Based on personal experience through the years, I’ve come up with some principles to follow when dealing with moves and changes in your IT organization. Here are a few points to ponder:
If It Ain’t Broke, Don’t Fix It
What’s the purpose of the proposed change? Ideas to improve the network may get some attention in the company break room, but are the potential benefits worth the potential dangers? Do the changes rise to the level of urgency, or would they actually create unnecessary risk? If the system meets current business requirements and fulfills service level agreements, it would be wise to deliberate long and hard before taking any actions that may disrupt it. Think twice before touching a live network.
Let’s Test It First
Not every organization has access to well-equipped labs where procedures can be developed and tested offline. But any service-affecting change could benefit from robust testing. Often there are engineers or whole departments dedicated to preparing and implementing test cases and documenting results. These simulations should mimic as closely as possible what might occur in the live network. Even when the use of an offline environment is not possible, many organizations will solicit customers to agree to beta test the change before it is rolled out to the entire network.
Fail to Plan, Plan to Fail
Every service-affecting change should have its own Method of Procedure (MOP). Sometimes these may be very long and complicated. Other times they are very simple. But it’s clear that without a well-developed plan, the risks may not be well known and the potential for disaster increases. Every MOP should include several elements, including:
- the proposed time for the change (often part of a 4-8 hour overnight or weekend maintenance window)
- the network elements or systems that may be affected
- a fully considered risk assessment
- a step-by-step procedure for implementation of the change
- a plan for notifying users who may be affected
- a rollback plan in case the change fails
Better Run It By the Boss
One of the final sections of the MOP will be the approval section.
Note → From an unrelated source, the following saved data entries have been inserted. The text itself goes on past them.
(** *** The keys of the index *)

Lemma keys_set {V} (m : JsMap.t V) (k : string) (v : V) :
  JsMap.keys (JsMap.set m k v) =
  if JsMap.has m k then JsMap.keys m else JsMap.keys m ++ [k].
Proof.
  unfold JsMap.keys. induction m as [|[k' v'] m IH]; [reflexivity|].
  cbn [JsMap.set JsMap.has]. destruct (String.eqb k' k); [reflexivity|].
  cbn [map orb fst]. rewrite IH. destruct (JsMap.has m k); reflexivity.
Qed.

Lemma has_keys {V} (m : JsMap.t V) (k : string) :
  JsMap.has m k = true <-> In k (JsMap.keys m).
Proof.
  unfold JsMap.keys. induction m as [|[k' v'] m IH]; cbn [JsMap.has map fst In].
  - split; [discriminate|tauto].
  - rewrite orb_true_iff, IH, String.eqb_eq. tauto.
Qed.

(** The keys of the index of documents with distinct paths, none of
    which has a backslash: the paths, in the order of the documents. *)
Lemma keys_setDiscoveredFiles (rules : list RuleContent) :
  NoDup (map filePath rules) ->
  Forall (fun rule => normalizeSeparators (filePath rule) = filePath rule) rules ->
  JsMap.keys (setDiscoveredFiles rules) = map filePath rules.
Proof.
  unfold setDiscoveredFiles.
  assert (H : forall files : DiscoveredFiles,
    NoDup (JsMap.keys files ++ map filePath rules) ->
    Forall (fun rule => normalizeSeparators (filePath rule) = filePath rule) rules ->
    JsMap.keys
      (fold_left
         (fun files content =>
            JsMap.set (JsMap.set files (filePath content) content)
              (normalizeSeparators (filePath content)) content)
         rules files) = JsMap.keys files ++ map filePath rules).
  { induction rules as [|rule rules IH]; intros files Hnd Hn; cbn [fold_left map].
    - rewrite app_nil_r. reflexivity.
    - apply Forall_cons_iff in Hn as [Hrule Hn]. rewrite Hrule.
      assert (Hnew : JsMap.has files (filePath rule) = false).
      { destruct (JsMap.has files (filePath rule)) eqn:E; [|reflexivity].
        apply has_keys, list_elem_of_In in E. cbn [map] in Hnd.
        apply NoDup_app in Hnd as (_ & Hd & _). destruct (Hd _ E). left. }
      assert (Hkeys : JsMap.keys (JsMap.set (JsMap.set files (filePath rule) rule)
                                   (filePath rule) rule) =
                      JsMap.keys files ++ [filePath rule]).
      { rewrite keys_set, has_set, String.eqb_refl. cbn [orb].
        rewrite keys_set, Hnew. reflexivity. }
      rewrite IH; [rewrite Hkeys, <- app_assoc; reflexivity| |exact Hn].
      rewrite Hkeys, <- app_assoc. exact Hnd. }
  intros Hnd Hn. apply (H JsMap.empty); assumption.
Qed.

Lemma filter_all_true {A} (f : A -> bool) (l : list A) :
  Forall (fun x => f x = true) l -> List.filter f l = l.
Proof.
  induction 1 as [|x l Hx _ IH]; [reflexivity|]. cbn [List.filter]. rewrite Hx, IH.
  reflexivity.
Qed.

(** An index of eight documents and a broken reference. *)
Definition eightRules : list RuleContent :=
  map ruleAt ["rule0.mdc"; "rule1.mdc"; "rule2.mdc"; "rule3.mdc";
              "rule4.mdc"; "rule5.mdc"; "rule6.mdc"; "rule7.mdc"].

Definition eightFiles : DiscoveredFiles := setDiscoveredFiles eightRules.

Definition brokenRef : CrossReference :=
  MkCrossReference "./nonexistent.mdc" "/rules/nonexistent" false.

(** Eight documents of a directory, their paths written with a
    backslash: the index holds each path twice, as it is and with the
    separator normalized, so the message counts sixteen known paths and
    lists the first five of them, which are those of five documents. *)
Definition backslashRules : list RuleContent :=
  map (fun name => ruleAt ("modes" +:+ String backslash name))
    ["rule0.mdc"; "rule1.mdc"; "rule2.mdc"; "rule3.mdc";
     "rule4.mdc"; "rule5.mdc"; "rule6.mdc"; "rule7.mdc"].

Lemma generateWarnings_counts_keys :
  List.length backslashRules = 8 /\
  NoDup (map filePath backslashRules) /\
  List.length (availableFiles (setDiscoveredFiles backslashRules)) = 16 /\
  generateWarnings (setDiscoveredFiles backslashRules) [brokenRef] "test.mdc" =
  ["Broken cross-reference in test.mdc: ./nonexistent.mdc" +:+ newline
   +:+ "  Available files: ./modes/rule0.mdc, ./modes/rule1.mdc, ./modes/rule2.mdc, "
   +:+ "./modes/rule3.mdc, ./modes/rule4.mdc (and 11 more)"].
Proof.
  split; [reflexivity|]. split; [|split; vm_compute; reflexivity].
  unfold backslashRules. cbn [map ruleAt filePath].
  repeat (apply NoDup_cons_2; [rewrite list_elem_of_In; cbn [In]; intuition discriminate|]).
  apply NoDup_nil_2.
Qed.

(** C3 (as amended): the warnings are the messages of the invalid
    references, one each and in their order.  The message of a reference
    is made of the path of the source document and the original text of
    the reference, then the suggestions when there are any, then the first
    five known paths, then the number of the others when there are more
    than five.  The known paths are the keys of the index with the
    extension, each prefixed with [./], sorted by code units.  The
    suggestions are the first three known paths that qualify by their base
    name, in the order of the known paths: there is one as soon as a known
    path qualifies.  When the index is built from eight documents whose
    paths are distinct, have the extension and have no backslash, the
    message lists five paths, each the path of one of the documents, and
    ends with the overflow note [(and 3 more)]. *)
Theorem generateWarnings_messages (files : DiscoveredFiles)
    (crossReferences : list CrossReference) (sourceFilePath : string) :
  generateWarnings files crossReferences sourceFilePath =
    map (warningMessage files sourceFilePath)
      (List.filter (fun ref => negb (isValid ref)) crossReferences) /\
  forall ref : CrossReference,
    let message := warningMessage files sourceFilePath ref in
    let available := availableFiles files in
    let suggestions := findSimilarFiles (original ref) available in
    message =
      "Broken cross-reference in " +:+ sourceFilePath +:+ ": " +:+ original ref
      +:+ (if 0 <? List.length suggestions
           then newline +:+ "  Suggestions: " +:+ join ", " suggestions else "")
      +:+ newline +:+ "  Available files: " +:+ join ", " (firstn 5 available)
      +:+ (if 5 <? List.length available
           then " (and " +:+ showNat (List.length available - 5) +:+ " more)" else "") /\
    contains message sourceFilePath /\
    contains message (original ref) /\
    (exists others,
       List.filter (qualifies (original ref)) available = suggestions ++ others /\
       (List.length suggestions = 3 \/ others = [])) /\
    List.length suggestions <= 3 /\
    ((exists file, In file available /\ qualifies (original ref) file = true) ->
       suggestions <> [] /\
       contains message ("  Suggestions: " +:+ join ", " suggestions)) /\
    contains message ("  Available files: " +:+ join ", " (firstn 5 available)) /\
    Permutation available
      (map (fun key => "./" +:+ key)
         (List.filter (fun key => endsWith key ".mdc") (JsMap.keys files))) /\
    StronglySorted inOrder available /\
    (forall rules : list RuleContent,
       files = setDiscoveredFiles rules ->
       List.length rules = 8 ->
       NoDup (map filePath rules) ->
       Forall (fun rule => endsWith (filePath rule) ".mdc" = true /\
                           normalizeSeparators (filePath rule) = filePath rule) rules ->
       List.length (firstn 5 available) = 5 /\
       Forall (fun path => exists rule, In rule rules /\ path = "./" +:+ filePath rule)
              (firstn 5 available) /\
       exists front,
         message = front +:+ "  Available files: " +:+ join ", " (firstn 5 available)
                   +:+ " (and 3 more)").
Proof.
  split; [apply (generateWarnings_from files crossReferences sourceFilePath [])|].
  intros ref message available suggestions.
  assert (Hm := warningMessage_parts files sourceFilePath ref).
  fold message available suggestions in Hm. unfold suggestionsPart, overflowPart in Hm.
  destruct (findSimilarFiles_spec (original ref) available) as [Hlen _].
  fold suggestions in Hlen.
  destruct (findSimilarFiles_first (original ref) available) as (others & Hf & Hfull).
  fold suggestions in Hf, Hfull.
  assert (Hperm : Permutation available
            (map (fun key => "./" +:+ key)
               (List.filter (fun key => endsWith key ".mdc") (JsMap.keys files)))).
  { symmetry. apply sort_perm. }
  assert (Hsugg : suggestions <> [] ->
            contains message ("  Suggestions: " +:+ join ", " suggestions)).
  { intros Hne. rewrite Hm. do 4 apply contains_append_l.
    destruct suggestions as [|s l]; [congruence|].
    replace (0 <? List.length (s :: l)) with true by reflexivity.
    rewrite !append_assoc. apply contains_append_l.
    rewrite <- append_assoc. apply contains_here. }
  split; [exact Hm|].
  split; [rewrite Hm; apply contains_append_l, contains_here|].
  split; [rewrite Hm; do 3 apply contains_append_l; apply contains_here|].
  split; [exists others; auto|]. split; [exact Hlen|].
  split; [|split; [|split; [exact Hperm|split; [apply sort_sorted|]]]].
  - intros (file & Hin & Hq).
    assert (Hne : suggestions <> []).
    { intros E. rewrite E in Hf, Hfull. cbn [List.app List.length] in Hf, Hfull.
      assert (Hfile : In file (List.filter (qualifies (original ref)) available))
        by (apply filter_In; auto).
      destruct Hfull as [Hfull|Hfull]; [discriminate Hfull|].
      rewrite Hf, Hfull in Hfile. destruct Hfile. }
    split; [exact Hne|apply Hsugg, Hne].
  - rewrite Hm. do 6 apply contains_append_l.
    rewrite <- append_assoc. apply contains_here.
  - intros rules -> Hrules Hnd Hall.
    assert (Hkeys : List.filter (fun key => endsWith key ".mdc")
                      (JsMap.keys (setDiscoveredFiles rules)) = map filePath rules).
    { rewrite keys_setDiscoveredFiles; [|exact Hnd|].
      - apply filter_all_true, Forall_map. eapply Forall_impl; [exact Hall|].
        intros rule [H _]. exact H.
      - eapply Forall_impl; [exact Hall|]. intros rule [_ H]. exact H. }
    rewrite Hkeys in Hperm.
    assert (H8 : List.length available = 8).
    { rewrite (Permutation_length Hperm), !length_map. exact Hrules. }
    split; [rewrite length_firstn, H8; reflexivity|]. split.
    + apply List.Forall_forall. intros path Hin. apply In_firstn in Hin.
      apply (Permutation_in _ Hperm), in_map_iff in Hin as (key & <- & Hkey).
      apply in_map_iff in Hkey as (rule & <- & Hrule). exists rule. auto.
    + exists ("Broken cross-reference in " +:+ sourceFilePath +:+ ": " +:+ original ref
              +:+ (if 0 <? List.length suggestions
                   then newline +:+ "  Suggestions: " +:+ join ", " suggestions else "")
              +:+ newline).
      rewrite Hm, H8.
      change (5 <? 8) with true. change (showNat (8 - 5)) with "3".
      rewrite !append_assoc. reflexivity.
Qed.

Lemma generateWarnings_messages_witness :
  List.length (firstn 5 (availableFiles eightFiles)) = 5 /\
  exists front,
    warningMessage eightFiles "test.mdc" brokenRef =
    front +:+ "  Available files: "
    +:+ "./rule0.mdc, ./rule1.mdc, ./rule2.mdc, ./rule3.mdc, ./rule4.mdc"
    +:+ " (and 3 more)".
Proof.
  destruct (generateWarnings_messages eightFiles [brokenRef] "test.mdc") as [_ H].
  specialize (H brokenRef). cbv zeta in H.
  destruct H as (_ & _ & _ & _ & _ & _ & _ & _ & _ & H).
  assert (Hnd : NoDup (map filePath eightRules)).
  { unfold eightRules. cbn [map ruleAt filePath].
    repeat (apply NoDup_cons_2; [rewrite list_elem_of_In; cbn [In]; intuition discriminate|]).
    apply NoDup_nil_2. }
  assert (Hall : Forall (fun rule => endsWith (filePath rule) ".mdc" = true /\
                                     normalizeSeparators (filePath rule) = filePath rule)
                   eightRules).
  { unfold eightRules. cbn [map].
    repeat (apply Forall_cons_2; [split; vm_compute; reflexivity|]). apply Forall_nil_2. }
  destruct (H eightRules eq_refl eq_refl Hnd Hall) as (H5 & _ & Hfront).
  split; [exact H5|exact Hfront].
Defined.

(** The message of the scenario, in full, and a message with a
    suggestion. *)
Example generateWarnings_eight :
  generateWarnings eightFiles [brokenRef] "test.mdc" =
  ["Broken cross-reference in test.mdc: ./nonexistent.mdc" +:+ newline
   +:+ "  Available files: ./rule0.mdc, ./rule1.mdc, ./rule2.mdc, ./rule3.mdc, ./rule4.mdc"
   +:+ " (and 3 more)"] /\
  generateWarnings testFiles
    [MkCrossReference "./plan.mdc" "/rules/plan" false] "test.mdc" =
  ["Broken cross-reference in test.mdc: ./plan.mdc" +:+ newline
   +:+ "  Suggestions: ./modes/plan.mdc" +:+ newline
   +:+ "  Available files: ./adr-structure.mdc, ./main.mdc, ./modes/implement.mdc, "
   +:+ "./modes/plan.mdc"].
Proof. split; vm_compute; reflexivity. Qed.

(** *** Statistics *)

#[local] Set Warnings "-inexact-float".

(** [x] rounded to two decimal places, as the source computes it. *)
Definition roundTo2 (x : float) : float := (JsNumber.round (x * 100) / 100)%float.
Depending on the impact to services, relevant managers and engineers should be consulted. Some organizations have regular change management meetings to discuss proposed changes. Personnel from pertinent departments will be invited, and the group will has out the proposals as a team. A designated change control coordinator may chair such a meeting. It’s important to get the right input and get the right people to sign off before moving forward.
Don’t Forget: RTFM!
Here’s a technical term you may not have heard of. But this is an important acronym that every implementation technician or engineer should know well. The abbreviation (euphemistically) stands for “Read the Freakin’ Manual!”. There are horror stories out there about those who ignored RTFM.
One tale I recall is about an engineer in a Network Operations Center in Britain who thought he knew the procedure well enough to do it from memory. Working on the phone with a technician on-site as remote hands, he instructed him to remove a card and replace it. Had he closely followed the written procedure (our team always printed it out beforehand), the overconfident engineer would have avoided the £250 resulting loss to the company and the risk to his position. You see, to protect the data, the procedure clearly spelled out a key word in one of the steps: B-A-C-K-U-P. The engineer kept his job but never lived it down.
Sometimes You Just Have to Roll Back
Even with considerable testing and planning, there may be problems in implementation that may not have been anticipated. In that case, it’s critical to have a workable rollback. You should be able to return the network or system to its original state so that everything is working properly. Then it’s back to the drawing board. But if the change fails and you can’t roll it back– well, that’s when the real trouble starts.
With these principles in mind, you will be able to improve your chances for a successful change control experience. Ignore them, and you may find that life gets a little more complicated. And you wouldn’t want that.